Scattered through the news stories and the mimeographed weekly CDC reports, however, were accounts of tragedy: A 2-year-old toddler dying in his mother's arms on the way to the hospital in Tangipahoa Parish. A 12-year-old camper who died on a hike in San Diego. A 16-year-old exchange student dying of "fulminant hemorrhagic pneumonia" a few days after arriving in New York.
In general, though, the news coverage was low-key, with stories focused on such subjects as how the flu was disrupting the high school and college football schedule.
There was a priority list for the vaccine, starting with President Dwight D. Eisenhower, who got his flu shot Aug. 26. When the District got its first shipment on Sept. 3, it went to the police, firefighters and the staff of D.C. General Hospital. Further down the list were employees of the medical examiner's office, prisons and state schools, water and sewer workers, bus drivers, telephone workers and teachers.
Overall, the vaccine was judged 45 to 60 percent effective in preventing infection. The trouble was that much of it became available during the peak period or right after it. By the first week in November, about 40 million doses had been released, and both a state-by-state allocation scheme and the occupational priority list were dropped. The pandemic was already losing steam.
By Thanksgiving, life was nearly back to normal, and health officials found themselves trying to convince the public that flu shots were still worth taking. Their advice was good. Asian flu came back for a third time, in late February, causing another spike in mortality, this time mostly in the elderly.
In all, the 1957-58 pandemic was responsible for about 60,000 "excess deaths" in the United States -- deaths above what would have been expected in normal times. About 40,000 occurred in the summer and fall of 1957, and 20,000 in the winter of 1958. The toll is the equivalent of 107,000 people in the U.S. population today. On average, ordinary, or seasonal, influenza contributes to the deaths of about 36,000 people in the United States each year.
Worldwide, mortality is estimated to have been about 2 million.
The H2N2 pandemic strain of 1957 was so contagious and it encountered such a susceptible world that it out-competed all the other strains of influenza A circulating at the time. They were of the H1N1 family, as is this year's. H1N1 flu reappeared as the "Russian flu" of 1977, probably the consequence of a laboratory accident somewhere in eastern Asia. The H2N2 Asian strain was itself driven into oblivion by the "Hong Kong flu" of 1968, which was a member of a new family, H3N2.
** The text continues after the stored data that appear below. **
(** ** The interface *)

(** A result says one of three things, and its proof says the same. *)
Definition result_exclusive (result : AccessPolicyEvaluationResult) : Prop :=
  match apr_allowed result, apr_requires_confirmation result with
  | true, false => adp_decision (apr_decision_proof result) = "Allow" /\
                   apr_reject_reason result = None
  | false, true => adp_decision (apr_decision_proof result) = "RequireConfirmation" /\
                   apr_reject_reason result = None
  | false, false => adp_decision (apr_decision_proof result) = "Deny" /\
                    is_Some (apr_reject_reason result)
  | true, true => False
  end.

Class AccessPolicyEvaluator := {
  evaluate_query : AccessPolicyQuery -> AccessPolicyEvaluationResult;
  evaluate_exclusive query : result_exclusive (evaluate_query query);
}.

(** ** The evaluators *)

Definition snapshot_evaluate (backend : PolicyBackendSnapshot) (query : AccessPolicyQuery)
    : AccessPolicyEvaluationResult :=
  if negb (query_consistent query) then gate_deny "malformed_policy_context" else
  if negb (pbs_backend_available backend) then gate_deny "policy_backend_unavailable" else
  let operation := otv_operation (apq_operation_target query) in
  let allow_result :=
    (bool_decide (operation = "submit") && pbs_allow_submit backend)
    || (bool_decide (operation = "task_query") && pbs_allow_task_query backend)
    || (bool_decide (operation = "diagnostics_read") && pbs_allow_diagnostics backend)
    || (bool_decide (operation = "runtime_override") && pbs_allow_override backend) in
  if allow_result then make_allowed_result (pbs_decision_ref backend) else
  if apq_sensitive_request query && pbs_require_confirmation_for_override backend
  then make_confirmation_result "confirmation_required" (pbs_decision_ref backend)
  else make_denied_result "authorization_denied" (pbs_decision_ref backend).

Definition build_policy_ref_from_decision (decision : PolicyDecisionRef) : string :=
  let policy_ref := "policy://snapshots/" +:+ (pdr_snapshot_id decision +:+ ("?generation=" +:+
    to_string (pdr_generation decision))) in
  match pdr_matched_rule_ids decision with
  | [] => policy_ref
  | rule_id :: _ => policy_ref +:+ ("#" +:+ rule_id)
  end.

Definition build_policy_module (query : AccessPolicyQuery) : string :=
  "access." +:+ (apq_entry_type query +:+ ("." +:+ apq_protocol_kind query)).

Definition access_policy_unavailable_ref : string := "policy://access/backend-unavailable".

Definition map_policy_manager_decision (decision : PolicyDecisionRef)
    : AccessPolicyEvaluationResult :=
  if negb (decision_is_valid decision)
  then make_denied_result "policy_backend_unavailable" access_policy_unavailable_ref else
  let result name reject_reason :=
    {| apr_allowed := bool_decide (pdr_decision decision = PolicyDecision.Allow);
       apr_requires_confirmation :=
         bool_decide (pdr_decision decision = PolicyDecision.RequireConfirmation);
       apr_decision_proof :=
         {| adp_decision := name;
            adp_policy_decision_ref := build_policy_ref_from_decision decision;
            adp_reason_code := pdr_reason_code decision;
            adp_reason_description :=
              if is_empty (pdr_evidence_ref decision) then None
              else Some (pdr_evidence_ref decision);
            adp_evaluated_at := Some "policy-manager" |};
       apr_reject_reason := reject_reason |} in
  match pdr_decision decision with
  | PolicyDecision.Allow => result "Allow" None
  | PolicyDecision.Deny => result "Deny" (Some (pdr_reason_code decision))
  | PolicyDecision.RequireConfirmation => result "RequireConfirmation" None
  | PolicyDecision.Unspecified =>
      make_denied_result "policy_backend_unavailable" access_policy_unavailable_ref
  end.
Definition build_runtime_request (packet : InboundPacket) (subject : SubjectIdentity)
    (decision_proof : AccessDecisionProof) : RuntimeDispatchRequest :=
  {| dr_packet := packet; dr_subject_identity := subject; dr_decision_proof := decision_proof;
     dr_agent_request := empty_agent_request; dr_client_capability_view := "";
     dr_async_allowed := ip_async_preferred packet;
     dr_stream_requested := ip_stream_requested packet;
     dr_request_context := build_request_context packet; dr_access_deadline := None |}.

(** What the pipelines are built from. The backends are [runtime_dispatch_backend], without
    which no pipeline is built and whose answer is an argument of [Complete], and
    [publish_backend]. *)
Record PipelineOptions := {
  po_auth_view : AccessAuthView;
  po_publish_view : AccessPublishView;
  po_allowed_protocols : list string;
  po_dispatch_deadline_ms : Z;
  po_policy_manager : option (PolicyQueryContext -> PolicyDecisionRef);
  po_policy_backend_available : bool;
  po_allow_submit : bool;
  po_snapshot_fingerprint : option SnapshotVersionFingerprint;
  po_publish_backend : option (PublishEnvelope -> bool);
}.

(** [PolicyBackendSnapshot{}] with the two options of the pipeline. *)
Definition pipeline_backend (options : PipelineOptions) : PolicyBackendSnapshot :=
  {| pbs_backend_available := po_policy_backend_available options;
     pbs_allow_submit := po_allow_submit options; pbs_allow_task_query := true;
     pbs_allow_diagnostics := false; pbs_allow_override := false;
     pbs_require_confirmation_for_override := false;
     pbs_decision_ref := "policy://access/default" |}.

(** The security policy where there is one, the options otherwise. *)
Definition pipeline_evaluator (options : PipelineOptions) : AccessPolicyEvaluator :=
  match po_policy_manager options with
  | Some policy_evaluate => infra_evaluator policy_evaluate
  | None => snapshot_evaluator (pipeline_backend options)
  end.

Definition policy_input_of (options : PipelineOptions) (outcome : AuthenticationOutcome)
    (packet : InboundPacket) : AccessPolicyEvaluationInput :=
  {| api_authentication := outcome; api_packet := packet;
     api_snapshot_fingerprint := po_snapshot_fingerprint options |}.

Inductive Clearance :=
| Refused (result : RuntimeDispatchResult)
| Cleared (outcome : AuthenticationOutcome) (policy_result : AccessPolicyEvaluationResult)
| Fault.

(** Authentication and policy. [Fault] stands for a dereference of an empty field. *)
Definition clear_packet (options : PipelineOptions)
    (authenticated : option AuthenticationOutcome) (packet : InboundPacket) : Clearance :=
  match authenticated with
  | None => Fault
  | Some outcome =>
      match authentication_refusal outcome with
      | Some refusal => Refused refusal
      | None =>
          let policy_result :=
            evaluate_submit (Some (pipeline_evaluator options))
              (policy_input_of options outcome packet) in
          match policy_refusal policy_result with
          | Some refusal => Refused refusal
          | None => Cleared outcome policy_result
          end
      end
  end.

Definition error_answer (error : option AccessError) (detail : string) : RuntimeDispatchResult :=
  let error := default (make_access_error AccessErrorCode.ValidationRejected detail None "") error in
  make_rejected_result (aer_code error) (aer_reason error).

Definition admission_answer (admission : AccessAdmissionResult) : RuntimeDispatchResult :=
  if aar_replay_hit admission then make_replay_result (aar_replay_receipt_ref admission) else
  make_rejected_result
    (if aar_conflict_hit admission then AccessErrorCode.IdempotencyConflict
     else AccessErrorCode.AdmissionRejected)
    (default "admission_rejected" (aar_reject_reason admission)).

(** The call is answered, or holds a ticket and stands before the dispatch. *)
Inductive Standing :=
| Answered (result : RuntimeDispatchResult)
| Dispatching (ticket_ref : option string) (request : RuntimeDispatchRequest).

Definition release_if (ticket_ref : option string) (c : AdmissionController) : AdmissionController :=
  match ticket_ref with Some ticket_ref => release_ticket c ticket_ref | None => c end.

(** Validation, admission and normalization. *)
Definition begin_submission (options : PipelineOptions) (c : AdmissionController)
    (request : RuntimeDispatchRequest) (now now_ms : Z) : AdmissionController * Standing :=
  let validated := validate_packet (po_publish_view options) (po_allowed_protocols options) request in
  if negb (rvr_accepted validated)
  then (c, Answered (error_answer (rvr_error validated) "request validator rejected packet")) else
  let '(c, admission) := admit_request c request now in
  if negb (aar_admitted admission) then (c, Answered (admission_answer admission)) else
  let normalized := normalize (po_dispatch_deadline_ms options) now_ms request in
  if negb (rno_normalized normalized) || bool_decide (is_Some (rno_error normalized))
  then (release_if (aar_ticket_ref admission) c,
        Answered (error_answer (rno_error normalized) "request normalizer rejected packet"))
  else (c, Dispatching (aar_ticket_ref admission) (rno_runtime_request normalized)).

(** ** After the dispatch *)

Definition complete_if (ticket_ref : option string) (result : RuntimeDispatchResult)
    (c : AdmissionController) : AdmissionController :=
  match ticket_ref with Some ticket_ref => record_completion c ticket_ref result | None => c end.

(** [PublishEnvelope{}] is final. *)
Definition empty_envelope : PublishEnvelope :=
  {| pe_request_id := ""; pe_result_id := ""; pe_session_id := ""; pe_trace_id := "";
     pe_channel_ref := ""; pe_protocol_kind := ""; pe_agent_result := None;
     pe_protocol_status_hint := ""; pe_protocol_metadata := ""; pe_is_final := true;
     pe_payload := ""; pe_receipt := None |}.

Definition with_envelope (envelope : option PublishEnvelope) (receipt_ref : option string)
    (result : RuntimeDispatchResult) : RuntimeDispatchResult :=
  {| ds_disposition := ds_disposition result; ds_publish_envelope := envelope;
     ds_receipt_ref := receipt_ref; ds_subscription_ref := ds_subscription_ref result;
     ds_error_ref := ds_error_ref result; ds_response_context := ds_response_context result |}.

Definition receipt_envelope (request : RuntimeDispatchRequest) (receipt : AsyncTaskReceipt)
    (envelope : PublishEnvelope) : PublishEnvelope :=
  let packet := dr_packet request in
  let request_id := request_context_or_default request "request_id" (ip_packet_id packet) in
  {| pe_request_id := request_id; pe_result_id := atr_receipt_id receipt;
     pe_session_id := request_context_or_default request "session_id" ("session:" +:+ request_id);
     pe_trace_id := request_context_or_default request "trace_id" ("trace:" +:+ request_id);
     pe_channel_ref := ip_entry_type packet +:+ ("://" +:+ ip_protocol_kind packet);
     pe_protocol_kind := ip_protocol_kind packet; pe_agent_result := pe_agent_result envelope;
     pe_protocol_status_hint := "202"; pe_protocol_metadata := pe_protocol_metadata envelope;
     pe_is_final := pe_is_final envelope; pe_payload := "accepted_async";
     pe_receipt := Some receipt |}.

(** [None] where the arithmetic of the registry overflows; [Some (_, None)] for the answer
    [false]. *)
Definition attach_async_receipt (r : AsyncTaskRegistry) (request : RuntimeDispatchRequest)
    (result : RuntimeDispatchResult) (unix_now now : Z)
    : option (AsyncTaskRegistry * option RuntimeDispatchResult) :=
  if negb (bool_decide (ds_disposition result = AccessDisposition.AcceptedAsync))
  then Some (r, Some result) else
  if negb (enabled r) then Some (r, None) else
  match register_async_accept r request result unix_now now with
  | None => None
  | Some (r, None) => Some (r, None)
  | Some (r, Some receipt) =>
      Some (r, Some (with_envelope
        (Some (receipt_envelope request receipt (default empty_envelope (ds_publish_envelope result))))
        (Some (atr_receipt_id receipt)) result))
  end.

Definition publish_rejection (options : PipelineOptions) (request : RuntimeDispatchRequest)
    (result : RuntimeDispatchResult) : RuntimeDispatchResult :=
  let agent_result :=
    match ds_publish_envelope result with
    | Some envelope => pe_agent_result envelope
    | None => None
    end in
  match ds_disposition result, agent_result with
  | AccessDisposition.Rejected, Some agent_result =>
      with_envelope (Some (par_envelope (publish (po_publish_backend options) request agent_result)))
        (ds_receipt_ref result) result
  | _, _ => result
  end.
Today, few people remember either of those pandemics. Many historians have noted that even the "Spanish flu" of 1918-19, which killed at least 50 million people worldwide, left surprisingly little trace in the collective memory.
Whether today's Americans -- primed for catastrophes after the attacks of Sept. 11, 2001, and, thanks to AIDS, familiar with pandemics -- will remember this flu pandemic longer is one of the many things about this disease that only time will answer.